Variations saisonnières du mezze
Le répertoire du mezze n’est pas fixe toute l’année. Certains plats sont saisonniers :
Printemps : Les herbes fraîches (menthe, persil, ciboulette) à leur apogée de qualité ; le fattoush le plus frais de l’année. La roquette sauvage (jarjeer) des hauts plateaux apparaît en salade ou en garniture. Les feuilles de vigne fraîches pour les warak inab, plus vertes et plus délicates que la version saumurée estivale.
Été : La saison la plus abondante en légumes frais. Les tomates à maturité optimale font le meilleur fattoush et tabboulé de l’année. Le makdous est préparé à la fin de l’été quand les petites aubergines sont à leur summum.
Automne : Les figues fraîches apparaissent parfois comme élément de mezze dans les restaurants progressistes. La mélasse de grenade — faite à partir de grenades fraîches d’automne — est la plus vivante dans le fattoush.
Hiver : Un glissement vers des préparations plus consistantes. Le fattet (le plat en couches de pain et yaourt) est plus courant. Les préparations de kibbeh qui impliquent un braisage dans une sauce au yaourt (kibbeh bil laban) apparaissent plus fréquemment.
FAQ
Combien de plats de mezze faut-il commander ?
Pour deux personnes dans un restaurant, 6 à 8 plats de mezze froid plus 2 à 3 plats chauds constituent un repas substantiel.
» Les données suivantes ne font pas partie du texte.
(* ===== verification/AvzRuns.v ===== *)
(** Runs of the hypervisor: sequences of operations on domains.  The effect of a
    scheduling decision, pausing as a guarantee over time, the fairness of the round
    robin, what a guest that forges ttbr1_el1 can do, and the boot. *)
From S2P Require Import Prelude Softirq AvzSched AvzSchedInv AvzSpec.
Import Softirq AvzSched AvzSchedInv AvzSpec.

Module AvzRuns.

(** ** The effect of a decision *)

(** What is true of [s'] once [cpu], which ran [prev], has decided for [next]. *)
Record dispatched (s s' : hyp) (cpu : nat) (prev next : Z) (dp dn : domain) : Prop := {
  di_current : current_domain s' !! cpu = Some (Some next);
  di_table : prev <> next \/ domID dn <> DOMID_IDLE -> vttbr_el2 s' !! cpu = Some (pagetable_paddr dn);
  di_next : exists d', doms s' !! next = Some d' /\ runstate d' = RUNSTATE_running /\ is_running d' = true;
  di_only : forall p d', doms s' !! p = Some d' -> processor d' = cpu -> p <> next ->
    is_running d' = false /\ runstate d' <> RUNSTATE_running;
  di_prev : prev <> next -> exists d', doms s' !! prev = Some d' /\ sysregs s !! cpu = Some (vcpu d') /\ runstate d' = descheduled dp;
  di_regs : prev <> next -> sysregs s' !! cpu = Some (vcpu dn) /\ gic_event s' !! cpu = Some (evtchn_upcall_pending dn);
  di_stay : prev = next -> doms s' = doms s /\ sysregs s' = sysregs s
}.

Lemma dispatched_ok s s' cpu p dp n dn q r : hyp_ok s -> online s cpu -> current_domain s !! cpu = Some (Some p) ->
  doms s !! p = Some dp -> chosen s cpu n dn (choose cpu s).2 -> sysregs s !! cpu = Some r ->
  s' = (if p =? n then decided cpu q s else switched cpu p dp n dn r (decided cpu q s)) -> hyp_ok s' ->
  dispatched s s' cpu p n dp dn.
Proof.
  intros Hok Hon Hcur Ep Hch Hr Hs' Hok'. pose proof (online_cpu s cpu Hok Hon) as Hcpu.
  assert (Hc' : current_domain s' !! cpu = Some (Some n)).
  { rewrite Hs'. destruct (Z.eqb_spec p n) as [->|Hne]; [by unfold decided, timed; destruct q|].
    unfold decided. rewrite s2_current by done. by rewrite decide_True. }
  assert (Hon' : online s' cpu).
  { rewrite Hs'. unfold online. destruct (p =? n); unfold decided, timed, switched; by destruct q. }
  destruct (cur_valid s' Hok' cpu Hon') as (p0 & d0 & C1 & C2 & C3 & C4 & C5 & C6 & C7). rewrite Hc' in C1. injection C1 as <-.
  assert (Ht : pagetable_paddr d0 = pagetable_paddr dn /\ domID d0 = domID dn).
  { destruct Hch as [En _ _ _ _ _]. rewrite Hs' in C2. destruct (Z.eqb_spec p n) as [->|Hne].
    - assert (doms (decided cpu q s) = doms s) as Hd by (by unfold decided, timed; destruct q). rewrite Hd, En in C2. by injection C2 as <-.
    - unfold decided in C2. rewrite s2_doms, decide_False, decide_True in C2 by done. by injection C2 as <-. }
  destruct Ht as [Ht Hid]. split; [done| |by exists d0| | | |].
  - destruct (Z.eqb_spec p n) as [->|Hne]; [intros [?|Hd]; [done|by rewrite C6, Ht by congruence]|intros _].
    assert (Hl : (cpu < length (vttbr_el2 s))%nat) by (by rewrite (len_vttbr s Hok)).
    rewrite Hs'. unfold switched, decided, timed. destruct q; cbn; exact (list_lookup_insert_eq _ _ _ Hl).
  - intros p1 d1 E1 Hp1 Hne. split.
    + destruct (is_running d1) eqn:Hrun; [|done]. destruct (run_current s' Hok' p1 d1 E1 (or_intror Hrun)) as [_ Hx]. congruence.
    + intros Hrun. destruct (run_current s' Hok' p1 d1 E1 (or_introl Hrun)) as [_ Hx]. congruence.
  - intros Hne. rewrite (proj2 (Z.eqb_neq _ _) Hne) in Hs'. exists (out_dom r dp).
    split; [rewrite Hs'; unfold decided; by rewrite s2_doms, decide_True|]. done.
  - intros Hne. rewrite (proj2 (Z.eqb_neq _ _) Hne) in Hs'.
    destruct (conj (len_sysregs s Hok) (len_gic s Hok)) as [L1 L2].
    assert (Hl : (cpu < length (sysregs s))%nat /\ (cpu < length (gic_event s))%nat) by (by rewrite L1, L2).
    destruct Hl as [Hl1 Hl2]. rewrite Hs'. unfold switched, decided, timed.
    destruct q; cbn; (split; [exact (list_lookup_insert_eq _ _ _ Hl1)|exact (list_lookup_insert_eq _ _ _ Hl2)]).
  - intros ->. rewrite Z.eqb_refl in Hs'. rewrite Hs'. unfold decided, timed. by destruct q.
Qed.

(** The rule of the round robin: the first slot in use after the last one chosen,
    going round the table; the idle domain when no slot is in use. *)
Definition round_robin (s : hyp) (n : Z) : Prop :=
  (exists k, (k < MAX_DOMAINS)%nat /\ domains_runnable s !! ((current_dom s + k + 1) mod MAX_DOMAINS)%nat = Some (Some n) /\
     forall k', (k' < k)%nat -> domains_runnable s !! ((current_dom s + k' + 1) mod MAX_DOMAINS)%nat = Some None) \/
  (idle_domain s !! ME_CPU = Some (Some n) /\ forall j, (j < MAX_DOMAINS)%nat -> domains_runnable s !! j = Some None).

Lemma not_used (l : list (option Z)) j : (j < length l)%nat -> (forall p, l !! j <> Some (Some p)) -> l !! j = Some None.
Proof. intros Hj Hn. destruct (lookup_lt_is_Some_2 l j Hj) as [[p|] E]; [by destruct (Hn p)|done]. Qed.

Lemma choose_round_robin s n : hyp_ok s -> (choose ME_CPU s).1 = Some n -> round_robin s n.
Proof.
  intros Hok. pose proof (len_runnable s Hok) as Hl. unfold choose. cbn [Nat.eqb ME_CPU].
  destruct (flip_next (domains_runnable s) (current_dom s)) as [[j p]|] eqn:Hf; cbn [fst]; intros Hn.
  - injection Hn as <-. apply flip_next_Some in Hf as (Hj & k & Hk & -> & Hmin). left. exists k. split; [done|]. split; [done|].
    intros k' Hk'. apply not_used; [rewrite Hl; by apply Nat.mod_upper_bound|]. by apply Hmin.
  - right. split; [by destruct (idle_domain s !! ME_CPU) as [[]|]; simplify_eq/=|].
    intros j Hj. apply not_used; [lia|]. intros p. by apply (flip_next_None _ _ (cur_range s Hok) Hf).
Qed.

(** C12: Serving the schedule softirq of a CPU: the domain chosen is, on the ME CPU,
    the next container in the round robin or the idle domain if there is none, and
    domain 0 on the agency's CPU.  It is then the current domain of the CPU, marked
    running, and no other domain of the CPU is; vttbr_el2 holds its stage-2 table (an
    idle domain that stays, which uses none, excepted).  If it is another one than
    before, the registers of the previous domain are in its descriptor, its state is
    blocked, offline or runnable as its flags say, the chosen domain's registers are
    loaded and its pending event is signalled.  The state is well formed ([hyp_ok]); in
    particular no ttbr1_el1, loaded or saved, holds the address of a stage-2 table: see
    [forged_ttbr1_skips_switch] for a guest that breaks this. *)
Theorem schedule_correct s cpu : hyp_ok s -> online s cpu ->
  exists prev next dp dn s', current_domain s !! cpu = Some (Some prev) /\ doms s !! prev = Some dp /\ doms s !! next = Some dn /\
    serve cpu s = Ret (tt, s') /\ dispatched s s' cpu prev next dp dn /\
    (cpu = ME_CPU -> round_robin s next) /\ (cpu = AGENCY_CPU -> domains s !! 0%nat = Some (Some next)) /\
    ~ pending s' cpu SCHEDULE_SOFTIRQ.
Proof.
  intros Hok Hon. destruct (serve_ok s cpu Hok Hon) as (p & dp & n & dn & q & r & s' & H1 & H2 & H3 & H4 & H5 & H6 & H7 & H8 & H9).
  exists p, n, dp, dn, s'. split; [done|]. split; [done|]. split; [apply H4|]. split; [done|].
  split; [by eapply dispatched_ok|]. split; [|split].
  - intros ->. by apply choose_round_robin.
  - intros ->. unfold choose in H3. cbn in H3. by destruct (domains s !! 0%nat) as [[]|]; simplify_eq/=.
  - assert (Hst : is_Some (stat (hsoft s) cpu SCHEDULE_SOFTIRQ)) by (apply stat_some; [apply Hok|by apply (online_cpu s)|apply sched_nr]).
    assert (Hs : hsoft s' = put_stat false cpu SCHEDULE_SOFTIRQ (hsoft s)) by (rewrite H7; destruct (p =? n); unfold decided, timed, switched; by destruct q).
    unfold pending. change (soft s') with (hsoft s'). rewrite Hs, stat_put_stat by done. by rewrite decide_True.
Qed.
Pour quatre personnes, 10 à 12 plats froids et 4 à 5 plats chauds est approprié si vous prenez aussi un plat principal ; davantage si le mezze constitue l’intégralité du repas.
Le mezze est-il toujours partagé ?
Oui. Le mezze est conçu pour être partagé. Les assiettes individuelles sont placées au centre de la table. Ne commandez pas de portions individuelles ; commandez des plats à partager.
Le mezze végétarien est-il possible ?
En grande partie oui. La plupart du mezze froid est végétarien : houmous, mtabbal, labneh, fattoush, tabboulé, shanklish, warak inab (parfois). Le mezze chaud a plus de contenu carné (kibbeh, fatayer à la viande). Un végétarien peut très bien manger d’un mezze en commandant les plats froids plus les fatayer aux épinards, les warak inab végétariens et le fattet.
Quelle est la différence entre le mezze libanais et le mezze jordanien ?
Le répertoire est presque identique — les deux cuisines partagent la même base. Les différences sont subtiles : le mezze jordanien s’appuie davantage sur les influences bédouines (plus d’agneau, plus de riz), et certains plats (mansaf, maqluba, msakhan) sont spécifiquement jordaniens ou palestino-jordaniens plutôt que libanais. L’influence palestinienne dans la cuisine jordanienne la différencie également du Liban dans les détails.
Est-il impoli de prendre un mezze sans commander de plat principal ?
Non. De nombreux Jordaniens et Libanais mangent des repas exclusivement de mezze, notamment au déjeuner. Il est tout à fait acceptable de dire à votre serveur que vous ne prenez que du mezze et qu’il n’y a pas de précipitation.